FYI to the newer members, quite a few of the members on this forum have the SA vids and subscriptions. I can only speak for me, but I love'em.


----------



## SnowDragon (Apr 23, 2012)

Donutz said:


> FYI to the newer members, quite a few of the members on this forum have the SA vids and subscriptions. I can only speak for me, but I love'em.


Ditto.:thumbsup:


----------



## slyder (Jan 18, 2010)

I just watched the advanced jibbing video today at lunch. Hoping to boardslide my very first time ever and on a C-box to boot. 

Also want to try a tailslide boardslide this weekend.

I have the box set and was a subscriber. For me this was so worth the investment!!!!

I even watch them at the gym on cardio days :thumbsup:


----------



## jdang307 (Feb 6, 2011)

Donutz said:


> FYI to the newer members, quite a few of the members on this forum have the SA vids and subscriptions. I can only speak for me, but I love'em.


Their vids are great.


----------



## SnowDogWax (Nov 8, 2013)

IMO they are are A+++


----------



## snowman55 (Feb 17, 2012)

SAddiction said:


> Hi guys,
> sorry for the spam, but now that the season is in full play, we're sure a lot of you guys wanna progress their riding and improve in their freestyle skills.
> 
> We've released lots of free sections of our tutorials last month to give all the shredders worldwide more free valuable information.
> ...



Do you guys still offer discounts to board members? 

Thanks.


----------



## chomps1211 (Mar 30, 2011)

snowman55 said:


> Do you guys still offer discounts to board members?
> 
> Thanks.


Almost positive they do. Email them. They're really good about returning those. 

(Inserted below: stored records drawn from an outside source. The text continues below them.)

Record Registered (id : DaemonId) (w w' : DaemonWs) : Prop := {
  rg_tracked : tracked_daemon_id w' = Some id;
  rg_events : ∃ new, ws_events w' = ws_events w ++ new ∧ Forall (own_event id) new;
  rg_stopped : ws_running w = false → ws_running w' = false ∧ ws_events w' = ws_events w
}.

Lemma Registered_same id w w' :
  tracked_daemon_id w = Some id → tracked_daemon_id w' = tracked_daemon_id w → ws_events w' = ws_events w →
  ws_running w' = ws_running w → Registered id w w'.
Proof.
  intros Ht Ht' He Hr. split; [congruence| |by rewrite Hr, He]. exists []. by rewrite app_nil_r.
Qed.

Lemma close_ws_registered id b w : tracked_daemon_id w = Some id → ws_running w = true → Registered id w (close_ws b w).
Proof.
  intros Ht Hr. unfold close_ws. simpl. rewrite Ht. destruct b; (split; simpl; [done| |by rewrite Hr]).
  - exists [EDaemonExit id]. split; [done|]. constructor; [|constructor]. split; [done|by right].
  - exists []. by rewrite app_nil_r.
Qed.

Lemma Registered_trans id w w' w'' : Registered id w w' → Registered id w' w'' → Registered id w w''.
Proof.
  intros [T1 (n1 & E1 & F1) R1] [T2 (n2 & E2 & F2) R2]. split; [done| |].
  - exists (n1 ++ n2). rewrite E2, E1, app_assoc. split; [done|]. by apply Forall_app.
  - intros [Hs He]%R1. destruct (R2 Hs). split; [done|congruence].
Qed.

Lemma answer_fields rq r w :
  tracked_daemon_id (answer rq r w) = tracked_daemon_id w ∧ ws_events (answer rq r w) = ws_events w ∧
  ws_running (answer rq r w) = ws_running w.
Proof. unfold answer. case_decide; done. Qed.

Lemma translate_own id event : own_event id (translate_daemon_event id event).
Proof. destruct event; (split; [done|]); simpl; auto. Qed.

Lemma ws_step_registered id w input : tracked_daemon_id w = Some id → Registered id w (ws_step w input).
Proof.
  intros Ht. destruct input as [env frame|ok lo|rq uid m|uid m|rq uid]; simpl.
  - destruct (ws_running w) eqn:Hr; [|by apply Registered_same].
    destruct frame as [request| |r| | | | | |]; simpl; try (by apply Registered_same); try (by apply close_ws_registered).
    + destruct request as [reg|did event]; simpl; rewrite Ht; [by apply close_ws_registered|].
      case_bool_decide; [simpl|naive_solver]. case_bool_decide as Hid; simpl; [|by apply close_ws_registered].
      injection Hid as <-. unfold emit. destruct (loop_open env); [|by apply close_ws_registered].
      split; simpl; [done| |by rewrite Hr]. eexists. split; [done|]. constructor; [apply translate_own|constructor].
    + unfold handle_daemon_response. destruct (pending_replies w !! resp_id r); [|by apply Registered_same].
      match goal with |- Registered _ _ (answer ?a ?b ?c) => destruct (answer_fields a b c) as (?&?&?) end.
      by apply Registered_same.
  - destruct (ws_running w) eqn:Hr; [|by apply Registered_same]. destruct (cmd_queue w) as [|c q]; [by apply Registered_same|].
    destruct ok; [by apply Registered_same|].
    eapply Registered_trans; [|by apply close_ws_registered]. by apply Registered_same.
  - unfold send_and_receive. repeat case_match;
      try match goal with |- Registered _ _ (answer ?a ?b ?c) => destruct (answer_fields a b c) as (?&?&?) end;
      by apply Registered_same.
  - unfold send. case_match; by apply Registered_same.
  - unfold reply_timeout. case_decide; [|by apply Registered_same].
    match goal with |- Registered _ _ (answer ?a ?b ?c) => destruct (answer_fields a b c) as (?&?&?) end.
    by apply Registered_same.
Qed.
(** * The ODP linux-generic event scheduler (odp_schedule.c)

    A shallow embedding of [platform/linux-generic/odp_schedule.c]: the
    priority fabric ([pri_mask], [pri_count], the lanes), the per-thread
    context [sched_local], the dispatcher [schedule] and its waiting wrapper
    [schedule_loop], the context release functions, the ordered locks and the
    schedule groups.

    One call of a scheduler function by one thread is modelled as a function
    on the shared state; what other threads do between two atomic loads of an
    ordered-lock counter is an explicit interference function. *)

From stdpp Require Import base numbers list gmap.

Open Scope Z_scope.

(** ** Machine integers *)

(** [uint8_t], [uint32_t] and [uint64_t] values are integers reduced modulo
    their width. *)
Definition wrap8 (z : Z) : Z := z `mod` 2 ^ 8.
Definition wrap32 (z : Z) : Z := z `mod` 2 ^ 32.
Definition wrap64 (z : Z) : Z := z `mod` 2 ^ 64.

Definition UINT32_MAX : Z := 2 ^ 32 - 1.
Definition UINT64_MAX : Z := 2 ^ 64 - 1.

(** ** Outcomes of a call *)

(** A call returns, or ends the process through [ODP_ABORT], or has no
    behaviour defined by the C standard (an array index out of range, a
    pointer that designates no object). [NO_FUEL] is the answer of a bounded
    unrolling of a spin loop that is still spinning. *)
Inductive fault : Type := ABORT | UNDEFINED | NO_FUEL.

Inductive result (A : Type) : Type :=
  | Ok (a : A)
  | Fault (f : fault).

Arguments Ok {A} a.
Arguments Fault {A} f.

#[global] Instance result_ret : MRet result := fun A a => Ok a.

#[global] Instance result_bind : MBind result :=
  fun A B f r => match r with Ok a => f a | Fault e => Fault e end.

(** A pointer or handle that must designate an object. *)
Definition deref {A : Type} (o : option A) : result A :=
  match o with Some a => Ok a | None => Fault UNDEFINED end.

(** ** C arrays *)

(** An array is a list; an [int] index outside of it designates nothing. *)
Definition zget {A : Type} (l : list A) (i : Z) : option A :=
  if decide (0 ≤ i) then l !! Z.to_nat i else None.

Definition zset {A : Type} (l : list A) (i : Z) (a : A) : list A :=
  if decide (0 ≤ i) then <[Z.to_nat i := a]> l else l.

Definition zget2 {A : Type} (l : list (list A)) (i j : Z) : option A :=
  row ← zget l i; zget row j.

Definition zset2 {A : Type} (l : list (list A)) (i j : Z) (a : A)
  : list (list A) :=
  match zget l i with
  | Some row => zset l i (zset row j a)
  | None => l
  end.

(** ** Configuration *)

(** Scheduler sub queues: [#define QUEUES_PER_PRIO 4]. *)
Definition QUEUES_PER_PRIO : Z := 4.

(** Maximum number of dequeues: [#define MAX_DEQ 4]. *)
Definition MAX_DEQ : Z := 4.

(** Modelled from the spec: the well-known schedule groups are declared in
    the API headers, which are not part of the sources at hand; the spec
    gives them the indices 0..W-1 in the order ALL, WORKER, CONTROL. *)
Definition ODP_SCHED_GROUP_ALL : Z := 0.
Definition ODP_SCHED_GROUP_WORKER : Z := 1.
Definition ODP_SCHED_GROUP_CONTROL : Z := 2.

(** Internal: start of named groups in group mask arrays. *)
Definition _ODP_SCHED_GROUP_NAMED : Z := ODP_SCHED_GROUP_CONTROL + 1.

(** The constants of [odp/config.h], [odp/schedule.h] and
    [odp_debug_internal.h] that the scheduler uses. Those headers are not part
    of the sources at hand, so the constants are parameters of the model. *)
Class odp_config : Type := {
  (** number of scheduling priorities, P *)
  ODP_CONFIG_SCHED_PRIOS : Z;
  (** size of the schedule group table, G *)
  ODP_CONFIG_SCHED_GRPS : Z;
  (** size of a group name buffer, N *)
  ODP_SCHED_GROUP_NAME_LEN : Z;
  (** the invalid group handle *)
  ODP_SCHED_GROUP_INVALID : Z;
  (** the two sentinels of the [wait] parameter *)
  ODP_SCHED_WAIT : Z;
  ODP_SCHED_NO_WAIT : Z;
  (** whether [ODP_ASSERT] checks its condition *)
  ODP_DEBUG : bool;
  (** number of thread identifiers, T: the width of a thread mask *)
  ODP_CONFIG_MAX_THREADS : Z;
  (** number of ordered locks per queue, K *)
  ODP_CONFIG_MAX_ORDERED_LOCKS_PER_QUEUE : Z;
}.

(** Modelled from the spec: the values the spec names (P = 8) and, for the
    constants it leaves open, those of the linux-generic headers. Only the
    closed examples use this instance. *)
Definition linux_generic : odp_config := {|
  ODP_CONFIG_SCHED_PRIOS := 8;
  ODP_CONFIG_SCHED_GRPS := 16;
  ODP_SCHED_GROUP_NAME_LEN := 32;
  ODP_SCHED_GROUP_INVALID := -1;
  ODP_SCHED_WAIT := UINT64_MAX;
  ODP_SCHED_NO_WAIT := 0;
  ODP_DEBUG := true;
  ODP_CONFIG_MAX_THREADS := 128;
  ODP_CONFIG_MAX_ORDERED_LOCKS_PER_QUEUE := 2;
|}.

(** ** Substrate: thread masks *)

(** Modelled from the spec: [odp_thrmask_t] and its operations belong to the
    thread module, which is not part of the sources at hand. The spec
    describes a bitset over the thread identifiers with zero, setall,
    set/clr, test, copy, or, and, xor. A mask is the integer whose bit [t] is
    set iff thread [t] is a member; a well-formed mask has no bit at or above
    [ODP_CONFIG_MAX_THREADS]. *)
Module Thrmask.
Section Thrmask.
Context {cfg : odp_config}.

Definition wf (m : Z) : Prop := 0 ≤ m < 2 ^ ODP_CONFIG_MAX_THREADS.

Definition odp_thrmask_zero : Z := 0.

Definition odp_thrmask_setall : Z := 2 ^ ODP_CONFIG_MAX_THREADS - 1.

Definition odp_thrmask_isset (m thr : Z) : bool := Z.testbit m thr.

Definition odp_thrmask_or (src1 src2 : Z) : Z := Z.lor src1 src2.

Definition odp_thrmask_and (src1 src2 : Z) : Z := Z.land src1 src2.

Definition odp_thrmask_xor (src1 src2 : Z) : Z := Z.lxor src1 src2.

End Thrmask.
End Thrmask.
Export Thrmask.

(** ** Data model *)

(** Synchronisation class of a source queue, as read by [queue_is_ordered]
    and [queue_is_atomic]. *)
Inductive sched_sync_t : Type :=
  | SYNC_NONE      (* parallel *)
  | SYNC_ATOMIC
  | SYNC_ORDERED.

#[global] Instance sched_sync_eq_dec : EqDecision sched_sync_t.
Proof. solve_decision. Defined.

(** The fields of [odp_buffer_hdr_t] the scheduler reads: the event handle,
    and the sequence numbers an ordered queue assigned to the event. *)
Record odp_buffer_hdr_t : Type := {
  handle : Z;
  hdr_order : Z;
  hdr_sync : list Z;
}.

(** The fields of [queue_entry_t] the scheduler reads or writes, and the
    events waiting in the queue. [q_destroyed] is the state in which
    [queue_deq_multi] answers with a negative count. *)
Record queue_entry_t : Type := {
  q_handle : Z;
  q_prio : Z;                      (* param.sched.prio *)
  q_group : Z;                     (* param.sched.group *)
  q_sync : sched_sync_t;           (* param.sched.sync *)
  q_lock_count : Z;                (* param.sched.lock_count, unsigned *)
  q_sync_out : list Z;             (* sync_out[], atomic uint64_t *)
  q_pri_queue : option Z;          (* s.pri_queue *)
  q_cmd_ev : option Z;             (* s.cmd_ev *)
  q_events : list odp_buffer_hdr_t;
  q_destroyed : bool;
}.

Definition queue_is_ordered (qe : queue_entry_t) : bool :=
  bool_decide (q_sync qe = SYNC_ORDERED).

Definition queue_is_atomic (qe : queue_entry_t) : bool :=
  bool_decide (q_sync qe = SYNC_ATOMIC).

(** Schedule command: [cmd] and the union it selects. *)
Inductive sched_cmd_t : Type :=
  | SCHED_CMD_DEQUEUE (qe : Z)
  | SCHED_CMD_POLL_PKTIN (pktio : Z) (pe : Z) (prio : Z).

(** One entry of [sched_grp]. The name is the [char] array, the mask is the
    thread mask the entry points to. *)
Record sched_grp_t : Type := {
  name : list Z;
  mask : Z;
}.

(** Global scheduler context ([sched_t]); the locks, the pool and the shm
    handle carry no data of the model. *)
Record sched_t : Type := {
  pri_queue : list (list Z);
  pri_mask : list Z;
  pri_count : list (list Z);
  sched_grp : list sched_grp_t;
}.

(** Thread local scheduler context ([sched_local_t]). [None] is
    [ODP_QUEUE_INVALID], [ODP_EVENT_INVALID] or [NULL]; [l_buf_hdr] is the
    array of [MAX_DEQ] pointers to buffer headers. *)
Record sched_local_t : Type := {
  l_pri_queue : option Z;
  l_cmd_ev : option Z;
  l_buf_hdr : list (option odp_buffer_hdr_t);
  l_qe : option Z;
  l_origin_qe : option Z;
  l_order : Z;
  l_sync : list Z;
  l_pool : Z;
  l_enq_called : Z;
  l_num : Z;
  l_index : Z;
  l_pause : Z;
  l_ignore_ordered_context : Z;
}.

(** What one thread sees: the global context, its own local context, the
    queue entries (by address), the lane queues (by handle, absent when the
    queue does not exist) and the command buffers (by event handle). *)
Record odp_state : Type := {
  sched : sched_t;
  sched_local : sched_local_t;
  queues : gmap Z queue_entry_t;
  lanes : gmap Z (list Z);
  cmds : gmap Z sched_cmd_t;
}.

(** *** Field updates *)

Definition set_pri_mask (v : list Z) (s : sched_t) : sched_t :=
  {| pri_queue := pri_queue s; pri_mask := v;
     pri_count := pri_count s; sched_grp := sched_grp s |}.

Definition set_pri_count (v : list (list Z)) (s : sched_t) : sched_t :=
  {| pri_queue := pri_queue s; pri_mask := pri_mask s;
     pri_count := v; sched_grp := sched_grp s |}.

Definition set_sched_grp (v : list sched_grp_t) (s : sched_t) : sched_t :=
  {| pri_queue := pri_queue s; pri_mask := pri_mask s;
     pri_count := pri_count s; sched_grp := v |}.

Definition set_name (v : list Z) (g : sched_grp_t) : sched_grp_t :=
  {| name := v; mask := mask g |}.

Definition set_mask (v : Z) (g : sched_grp_t) : sched_grp_t :=
  {| name := name g; mask := v |}.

Got the subscription myself and used a $25 holiday cupon they emailed me to get a deal on the full buttering series along with the Riding POW. (...like I'm gonna need that in MI.) lol! Oh well, I can dream! :eusa_clap:


----------



## snowman55 (Feb 17, 2012)

chomps1211 said:


> Almost positive they do. Email them. They're really good about returning those.
> 
> Got the subscription myself and used a $25 holiday cupon they emailed me to get a deal on the full buttering series along with the Riding POW. (...like I'm gonna need that in MI.) lol! Oh well, I can dream! :eusa_clap:


Great. Thanks for the info.


----------